Work out how many lines in the listing below include the word "environment"; answer with the number alone.

——

(* ===== verification/Config.v ===== *)
(** * Configuration (main.c)

    The environment specification [g_env_spec], the value binders, the
    [-check-env] test, [load_config], and the Go-compatible printers
    ([go_duration_ms], [go_quote], the env example).

    The process environment is a function from names to values.  Two binder
    paths reach C arithmetic without a result (a double outside [int64_t],
    signed overflow); they give [Undefined]. *)

From S2P Require Import Prelude Double Http.

(** ** Text helpers *)

Definition dq : cstring := [34].
Definition nl : cstring := [10].

(** [snprintf(buf, cap, ...)] as the string [buf] then holds. *)
Definition snprintf_str (cap : Z) (text : cstring) : cstring := take (Z.to_nat (cap - 1)) text.

(** [snprintf(buf + strlen(buf), cap - strlen(buf), ...)] *)
Definition append_str (cap : Z) (buf text : cstring) : cstring :=
  buf ++ snprintf_str (cap - strlen buf) text.

(** The digits of a non-zero number, written from the right by a loop that
    divides by ten; zero takes no digit. *)
Fixpoint dec_digits (fuel : nat) (v : Z) (tail : cstring) : cstring :=
  match fuel with
  | O => tail
  | S f => if 0 <? v then dec_digits f (v / 10) ((chr "0" + v mod 10) :: tail) else tail
  end.

(** Twenty digits hold every 64-bit number. *)
Definition fmt_u64 (v : Z) : cstring := if v =? 0 then [chr "0"] else dec_digits 20 v [].

(** ** Results of binding a value *)

Inductive bound (A : Type) :=
  | Bound (a : A)
  | Refused (err : cstring)
  | Undefined.
Arguments Bound {A} a.
Arguments Refused {A} err.
Arguments Undefined {A}.

(** ** Value binders *)

Definition bind_str (cap : Z) (raw : option cstring) (err_cap : Z) : bound cstring :=
  match raw with
  | None => Refused (snprintf_str err_cap (lit "empty value"))
  | Some raw =>
      if cap =? 0 then Refused (snprintf_str err_cap (lit "empty value"))
      else if cap <=? strlen raw
      then Refused (snprintf_str err_cap
             (lit "value too long (" ++ fmt_u64 (strlen raw) ++ lit " bytes, cap " ++
              fmt_u64 (cap - 1) ++ lit ")"))
      else Bound raw
  end.

(** The digits before the point; [has] is [digits != 0]. *)
Fixpoint go_whole (p : cstring) (value : double) (has : bool) : double * bool * cstring :=
  match p with
  | c :: p' =>
      if is_digit c
      then go_whole p' (dbl_add (dbl_mul value (dbl_of_int 10)) (dbl_of_int (digit c))) true
      else (value, has, p)
  | [] => (value, has, [])
  end.

(** The digits after the point. *)
Fixpoint go_frac (p : cstring) (value frac : double) (has : bool) : double * bool * cstring :=
  match p with
  | c :: p' =>
      if is_digit c
      then go_frac p' (dbl_add value (dbl_mul (dbl_of_int (digit c)) frac))
             (dbl_mul frac dbl_tenth) true
      else (value, has, p)
  | [] => (value, has, [])
  end.

(** The component loop of [parse_go_duration]: [None] is the -1 return; the
    units are those of [duration_unit], in the same order. *)
Fixpoint go_components (fuel : nat) (p : cstring) (total_ns : double) : option double :=
  match fuel with
  | O => None
  | S fuel' =>
      let '(value1, has1, p1) := go_whole p (dbl_of_int 0) false in
      let '(value, has, p2) :=
        match p1 with
        | c :: p1' => if c =? chr "." then go_frac p1' value1 dbl_tenth has1
                      else (value1, has1, p1)
        | [] => (value1, has1, [])
        end in
      if negb has then None
      else match duration_unit p2 with
           | None => None
           | Some (unit_ns, p3) =>
               let total := dbl_add total_ns (dbl_mul value (dbl_of_int unit_ns)) in
               match p3 with
               | [] => Some total
               | _ => go_components fuel' p3 total
               end
           end
  end.

Definition parse_go_duration (s : option cstring) : bound Z :=
  match s with
  | None => Refused []
  | Some s =>
      let '(neg, p) :=
        match s with
        | c :: p => if (c =? chr "+") || (c =? chr "-") then (c =? chr "-", p) else (false, s)
        | [] => (false, s)
        end in
      match p with
      | [] => Refused []
      | _ =>
          match go_components (length p) p (dbl_of_int 0) with
          | None => Refused []
          | Some total =>
              let total := if neg then SFopp total else total in
              if dbl_lt (dbl_of_int INT64_MAX) total || dbl_lt total (dbl_of_int (- 2 ^ 63))
              then Refused []
              else match dbl_to_int64 total with Some ns => Bound ns | None => Undefined end
          end
      end
  end.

——

▸ **Solution**: 2